# INSTRUCTIONS TO FOLLOW:
Among the entries below, find the line with "are values of [exn]. *)", then quote it and each following line up to and including the line with "Definition byte_of_Z (z", and nothing else.

Stored data
━━━━━━━━━━━━━━━━━━━━━━━━━━━━━━
(** * PlaygroundStandardPacketEncoder: a shallow embedding and its properties

    The development follows
    [playground/network/packet/encoders/PlaygroundStandardPacketEncoder.py].
    Python generators that yield [DECODE_WAITING_FOR_STREAM] become trees of
    suspension points ([Gen]); a stream adapter is a record with a byte
    buffer, a read/write position and the per-packet read cap; exceptions
    are values of [exn]. *)

From Stdlib Require Import ZArith List String Ascii Strings.Byte Bool Lia Floats.
From stdpp Require Import gmap strings.

Local Open Scope Z_scope.
Set Warnings "-register-all".

(** ** Exceptions *)

(** The text of an exception, kept structured: the format arguments of the
    Python message are the constructor arguments. *)
Inductive message : Type :=
| UnpackSizeExceedsLimit (unpackSize limit : Z)
| UnpackFailed
| CannotEncodeFieldsOfType
| CannotDecodeFieldsOfType
| CannotEncodeUintOfSize (maxValue : Z)
| CannotEncodeStringLongerThan (strLen : Z)
| CannotEncodeBufferLongerThan (bufLen : Z)
| DuplicateField
| DuplicateExplicitTag
| FieldUnsetNotOptional (fieldName : string)
| ErrorEncodingField (fieldName : string)
| ErrorDecodingField (fieldName : string)
| ErrorDecodingIndex (i : nat)
| PacketSizeMismatch (expected actual : Z)
| PacketTypeUnresolved.

(** Python exception classes that the encoder raises or lets through.
    [PacketEncodingError m cause] is [raise PacketEncodingError(m) from cause]. *)
Inductive exn : Type :=
| PacketEncodingError (m : message) (cause : option exn)
| Exception (m : message)
| StructError
| KeyError (key : Z)
| KeyErrorName (key : string)
| TypeError
| AttributeError
| OverflowError
| UnicodeEncodeError
| UnicodeDecodeError.

Inductive res (A : Type) : Type :=
| Ok (a : A)
| Raise (e : exn).
Arguments Ok {A} a.
Arguments Raise {A} e.

(** ** Bytes and big-endian integers ([struct] with the [!] prefix) *)

Definition Z_of_byte (b : byte) : Z := Z.of_N (Byte.to_N b).

Definition byte_of_Z (z : Z) : byte :=
  match Byte.of_N (Z.to_N (z mod 256)) with
  | Some b => b
  | None => x00
  end.

Fixpoint le_bytes (w : nat) (v : Z) : list byte :=
  match w with
  | O => []
  | S w' => byte_of_Z v :: le_bytes w' (v / 256)
  end.

Fixpoint le_value (bs : list byte) : Z :=
  match bs with
  | [] => 0
  | b :: tl => Z_of_byte b + 256 * le_value tl
  end.

Definition be_bytes (w : nat) (v : Z) : list byte := rev (le_bytes w v).
Definition be_value (bs : list byte) : Z := le_value (rev bs).

(** The format characters used by the encoder, all in network order. *)
Inductive packCode : Type :=
| code_B | code_H | code_I | code_Q     (* "!B" "!H" "!I" "!Q" *)
| code_b | code_h | code_i | code_q     (* "!b" "!h" "!i" "!q" *)
| code_bool                             (* "!?" *)
| code_f | code_d.                      (* "!f" "!d" *)

Definition calcsize (c : packCode) : nat :=
  match c with
  | code_B | code_b | code_bool => 1
  | code_H | code_h => 2
  | code_I | code_i | code_f => 4
  | code_Q | code_q | code_d => 8
  end%nat.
━━━━━━━━━━━━━━━━━━━━━━━━━━━━━━
# RESULT:
    are values of [exn]. *)

From Stdlib Require Import ZArith List String Ascii Strings.Byte Bool Lia Floats.
From stdpp Require Import gmap strings.

Local Open Scope Z_scope.
Set Warnings "-register-all".

(** ** Exceptions *)

(** The text of an exception, kept structured: the format arguments of the
    Python message are the constructor arguments. *)
Inductive message : Type :=
| UnpackSizeExceedsLimit (unpackSize limit : Z)
| UnpackFailed
| CannotEncodeFieldsOfType
| CannotDecodeFieldsOfType
| CannotEncodeUintOfSize (maxValue : Z)
| CannotEncodeStringLongerThan (strLen : Z)
| CannotEncodeBufferLongerThan (bufLen : Z)
| DuplicateField
| DuplicateExplicitTag
| FieldUnsetNotOptional (fieldName : string)
| ErrorEncodingField (fieldName : string)
| ErrorDecodingField (fieldName : string)
| ErrorDecodingIndex (i : nat)
| PacketSizeMismatch (expected actual : Z)
| PacketTypeUnresolved.

(** Python exception classes that the encoder raises or lets through.
    [PacketEncodingError m cause] is [raise PacketEncodingError(m) from cause]. *)
Inductive exn : Type :=
| PacketEncodingError (m : message) (cause : option exn)
| Exception (m : message)
| StructError
| KeyError (key : Z)
| KeyErrorName (key : string)
| TypeError
| AttributeError
| OverflowError
| UnicodeEncodeError
| UnicodeDecodeError.

Inductive res (A : Type) : Type :=
| Ok (a : A)
| Raise (e : exn).
Arguments Ok {A} a.
Arguments Raise {A} e.

(** ** Bytes and big-endian integers ([struct] with the [!] prefix) *)

Definition Z_of_byte (b : byte) : Z := Z.of_N (Byte.to_N b).

Definition byte_of_Z (z : Z) : byte :=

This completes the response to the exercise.